Lemma fold_setdefault_lookup {V} (l : list string) (m : gmap string V) v k :
  fold_left (fun fs s => (setdefault fs s v).2) l m !! k =
  match m !! k with
  | Some x => Some x
  | None => if decide (k ∈ l) then Some v else None
  end.
Proof.
  revert m. induction l as [|s l IH]; intros m; cbn [fold_left].
  - destruct (m !! k); [done|]. by rewrite decide_False by apply not_elem_of_nil.
  - rewrite IH. unfold setdefault.
    destruct (m !! s) eqn:Es; cbn.
    + destruct (m !! k) eqn:Ek; [done|].
      destruct (decide (k ∈ l)) as [Hin|Hin].
      * by rewrite decide_True by (by right).
      * rewrite decide_False; [done|].
        intros [->|?]%elem_of_cons; [congruence|done].
    + destruct (decide (s = k)) as [->|Hne].
      * rewrite lookup_insert_eq, Es. by rewrite decide_True by left.
      * rewrite lookup_insert_ne by done. destruct (m !! k); [done|].
        destruct (decide (k ∈ l)) as [Hin|Hin].
        -- by rewrite decide_True by (by right).
        -- rewrite decide_False; [done|].
           intros [->|?]%elem_of_cons; done.
Qed.

(** C4. On a state with a ["dashboards"] map,
    [state_list_incomplete_sheets] returns the sheets of the manifest, in
    manifest order, whose entry in the dashboard's ["files"] map is not
    at status ["complete"] (a missing entry counts as such); after the
    call every sheet of the manifest has an entry, a new one being
    [{"status": "incomplete", "s3_key": ""}], and entries that existed
    are kept. *)
Theorem state_list_incomplete_sheets_spec st dash (all_sheets : list string) ds :
  dashboards st = Some ds ->
  exists res st' ds' d' files',
    state_list_incomplete_sheets st dash all_sheets = Some (res, st') /\
    dashboards st' = Some ds' /\ ds' !! dash = Some d' /\ d_files d' = Some files' /\
    res = List.filter
            (fun s => negb (bool_decide ((files' !! s) ≫= f_status = Some "complete")))
            all_sheets /\
    res = List.filter
            (fun s => negb (bool_decide
               ((files_of ds dash !! s) ≫= f_status = Some "complete")))
            all_sheets /\
    (forall s, s ∈ all_sheets ->
       files' !! s = Some (default new_file (files_of ds dash !! s))) /\
    (forall s, s ∉ all_sheets -> files' !! s = files_of ds dash !! s).
Proof.
  intros Hds. unfold state_list_incomplete_sheets. rewrite Hds.
  pose proof (setdefault_fst ds dash new_dashboard) as H1.
  destruct (setdefault ds dash new_dashboard) as [d ds1]. cbn in H1. subst d.
  fold (files_of ds dash).
  set (files' := fold_left _ all_sheets (files_of ds dash)).
  assert (Hl : forall s, files' !! s =
     match files_of ds dash !! s with
     | Some x => Some x
     | None => if decide (s ∈ all_sheets) then Some new_file else None
     end) by (intros s; apply fold_setdefault_lookup).
  eexists _, _, _, _, files'. split_and!; [done|done|apply lookup_insert_eq|done|done| | |].
  - apply filter_ext_in_iff. intros s Hin%list_elem_of_In. f_equal.
    rewrite Hl. destruct (files_of ds dash !! s); [done|].
    rewrite decide_True by done. cbn. by rewrite !bool_decide_eq_false_2.
  - intros s Hin. rewrite Hl. destruct (files_of ds dash !! s); [done|].
    by rewrite decide_True.
  - intros s Hin. rewrite Hl. destruct (files_of ds dash !! s); [done|].
    by rewrite decide_False.
Qed.

End StateFacts.

Lemma state_mark_sheet_complete_idempotent_witness :
  State.markable (Some State.sample_state) "Well_Gas_Analysis" = true /\
  exists st1 st2,
    State.state_mark_sheet_complete State.sample_clock (Some State.sample_state)
      "01-01-099-14W4" "Well_Gas_Analysis" "Gas_Composition" "raw/Gas_Composition.csv"
      = Some st1 /\
    State.state_mark_sheet_complete State.sample_clock (Some st1)
      "01-01-099-14W4" "Well_Gas_Analysis" "Gas_Composition" "raw/Gas_Composition.csv"
      = Some st2 /\
    State.markable (Some st1) "Well_Gas_Analysis" = true /\
    State.forget_times "Well_Gas_Analysis" st2 = State.forget_times "Well_Gas_Analysis" st1 /\
    forall st, st = st1 \/ st = st2 ->
      exists ds d files,
        State.dashboards st = Some ds /\ ds !! "Well_Gas_Analysis" = Some d /\
        State.d_files d = Some files /\
        files !! "Gas_Composition"
        = Some {| State.f_status := Some "complete";
                  State.f_s3_key := Some "raw/Gas_Composition.csv" |}.
Proof.
  split; [reflexivity|].
  apply (proj1 (proj2 (state_mark_sheet_complete_idempotent State.sample_clock
                         State.sample_clock (Some State.sample_state) "01-01-099-14W4"
                         "Well_Gas_Analysis" "Gas_Composition" "raw/Gas_Composition.csv"))).
  reflexivity.
Defined.

Lemma dashboard_status_invariant_witness :
  exists st_sheet st_done,
    State.state_mark_sheet_complete State.sample_clock (Some State.sample_state)
      "01-01-099-14W4" "Well_Gas_Analysis" "Gas_Composition" "raw/Gas_Composition.csv"
      = Some st_sheet /\
    State.state_mark_dashboard_done State.sample_clock (Some State.sample_state)
      "01-01-099-14W4" "Well_Gas_Analysis" = Some st_done /\
    forall st, st = st_sheet \/ st = st_done ->
      exists ds d files,
        State.dashboards st = Some ds /\ ds !! "Well_Gas_Analysis" = Some d /\
        State.d_files d = Some files /\
        (State.d_status d = Some "complete" <->
         map_Forall (fun _ meta => State.f_status meta = Some "complete") files).
Proof.
  destruct (dashboard_status_invariant State.sample_clock (Some State.sample_state)
              "01-01-099-14W4" "Well_Gas_Analysis" "Gas_Composition"
              "raw/Gas_Composition.csv") as (Hsheet & Hdone & Hinv).
  destruct (proj2 Hsheet eq_refl) as [st_sheet Es].
  destruct (proj2 Hdone eq_refl) as [st_done Ed].
  exists st_sheet, st_done. split; [exact Es|]. split; [exact Ed|].
  intros st [->| ->]; apply Hinv; [by left|by right].
Defined.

DIRECTIONS FOR THIS TASK: The material above should be given again in full, exactly.

ANSWER AREA:
Lemma fold_setdefault_lookup {V} (l : list string) (m : gmap string V) v k :
  fold_left (fun fs s => (setdefault fs s v).2) l m !! k =
  match m !! k with
  | Some x => Some x
  | None => if decide (k ∈ l) then Some v else None
  end.
Proof.
  revert m. induction l as [|s l IH]; intros m; cbn [fold_left].
  - destruct (m !! k); [done|]. by rewrite decide_False by apply not_elem_of_nil.
  - rewrite IH. unfold setdefault.
    destruct (m !! s) eqn:Es; cbn.
    + destruct (m !! k) eqn:Ek; [done|].
      destruct (decide (k ∈ l)) as [Hin|Hin].
      * by rewrite decide_True by (by right).
      * rewrite decide_False; [done|].
        intros [->|?]%elem_of_cons; [congruence|done].
    + destruct (decide (s = k)) as [->|Hne].
      * rewrite lookup_insert_eq, Es. by rewrite decide_True by left.
      * rewrite lookup_insert_ne by done. destruct (m !! k); [done|].
        destruct (decide (k ∈ l)) as [Hin|Hin].
        -- by rewrite decide_True by (by right).
        -- rewrite decide_False; [done|].
           intros [->|?]%elem_of_cons; done.
Qed.

(** C4. On a state with a ["dashboards"] map,
    [state_list_incomplete_sheets] returns the sheets of the manifest, in
    manifest order, whose entry in the dashboard's ["files"] map is not
    at status ["complete"] (a missing entry counts as such); after the
    call every sheet of the manifest has an entry, a new one being
    [{"status": "incomplete", "s3_key": ""}], and entries that existed
    are kept. *)
Theorem state_list_incomplete_sheets_spec st dash (all_sheets : list string) ds :
  dashboards st = Some ds ->
  exists res st' ds' d' files',
    state_list_incomplete_sheets st dash all_sheets = Some (res, st') /\
    dashboards st' = Some ds' /\ ds' !! dash = Some d' /\ d_files d' = Some files' /\
    res = List.filter
            (fun s => negb (bool_decide ((files' !! s) ≫= f_status = Some "complete")))
            all_sheets /\
    res = List.filter
            (fun s => negb (bool_decide
               ((files_of ds dash !! s) ≫= f_status = Some "complete")))
            all_sheets /\
    (forall s, s ∈ all_sheets ->
       files' !! s = Some (default new_file (files_of ds dash !! s))) /\
    (forall s, s ∉ all_sheets -> files' !! s = files_of ds dash !! s).
Proof.
  intros Hds. unfold state_list_incomplete_sheets. rewrite Hds.
  pose proof (setdefault_fst ds dash new_dashboard) as H1.
  destruct (setdefault ds dash new_dashboard) as [d ds1]. cbn in H1. subst d.
  fold (files_of ds dash).
  set (files' := fold_left _ all_sheets (files_of ds dash)).
  assert (Hl : forall s, files' !! s =
     match files_of ds dash !! s with
     | Some x => Some x
     | None => if decide (s ∈ all_sheets) then Some new_file else None
     end) by (intros s; apply fold_setdefault_lookup).
  eexists _, _, _, _, files'. split_and!; [done|done|apply lookup_insert_eq|done|done| | |].
  - apply filter_ext_in_iff. intros s Hin%list_elem_of_In. f_equal.
    rewrite Hl. destruct (files_of ds dash !! s); [done|].
    rewrite decide_True by done. cbn. by rewrite !bool_decide_eq_false_2.
  - intros s Hin. rewrite Hl. destruct (files_of ds dash !! s); [done|].
    by rewrite decide_True.
  - intros s Hin. rewrite Hl. destruct (files_of ds dash !! s); [done|].
    by rewrite decide_False.
Qed.

End StateFacts.

Lemma state_mark_sheet_complete_idempotent_witness :
  State.markable (Some State.sample_state) "Well_Gas_Analysis" = true /\
  exists st1 st2,
    State.state_mark_sheet_complete State.sample_clock (Some State.sample_state)
      "01-01-099-14W4" "Well_Gas_Analysis" "Gas_Composition" "raw/Gas_Composition.csv"
      = Some st1 /\
    State.state_mark_sheet_complete State.sample_clock (Some st1)
      "01-01-099-14W4" "Well_Gas_Analysis" "Gas_Composition" "raw/Gas_Composition.csv"
      = Some st2 /\
    State.markable (Some st1) "Well_Gas_Analysis" = true /\
    State.forget_times "Well_Gas_Analysis" st2 = State.forget_times "Well_Gas_Analysis" st1 /\
    forall st, st = st1 \/ st = st2 ->
      exists ds d files,
        State.dashboards st = Some ds /\ ds !! "Well_Gas_Analysis" = Some d /\
        State.d_files d = Some files /\
        files !! "Gas_Composition"
        = Some {| State.f_status := Some "complete";
                  State.f_s3_key := Some "raw/Gas_Composition.csv" |}.
Proof.
  split; [reflexivity|].
  apply (proj1 (proj2 (state_mark_sheet_complete_idempotent State.sample_clock
                         State.sample_clock (Some State.sample_state) "01-01-099-14W4"
                         "Well_Gas_Analysis" "Gas_Composition" "raw/Gas_Composition.csv"))).
  reflexivity.
Defined.

Lemma dashboard_status_invariant_witness :
  exists st_sheet st_done,
    State.state_mark_sheet_complete State.sample_clock (Some State.sample_state)
      "01-01-099-14W4" "Well_Gas_Analysis" "Gas_Composition" "raw/Gas_Composition.csv"
      = Some st_sheet /\
    State.state_mark_dashboard_done State.sample_clock (Some State.sample_state)
      "01-01-099-14W4" "Well_Gas_Analysis" = Some st_done /\
    forall st, st = st_sheet \/ st = st_done ->
      exists ds d files,
        State.dashboards st = Some ds /\ ds !! "Well_Gas_Analysis" = Some d /\
        State.d_files d = Some files /\
        (State.d_status d = Some "complete" <->
         map_Forall (fun _ meta => State.f_status meta = Some "complete") files).
Proof.
  destruct (dashboard_status_invariant State.sample_clock (Some State.sample_state)
              "01-01-099-14W4" "Well_Gas_Analysis" "Gas_Composition"
              "raw/Gas_Composition.csv") as (Hsheet & Hdone & Hinv).
  destruct (proj2 Hsheet eq_refl) as [st_sheet Es].
  destruct (proj2 Hdone eq_refl) as [st_done Ed].
  exists st_sheet, st_done. split; [exact Es|]. split; [exact Ed|].
  intros st [->| ->]; apply Hinv; [by left|by right].
Defined.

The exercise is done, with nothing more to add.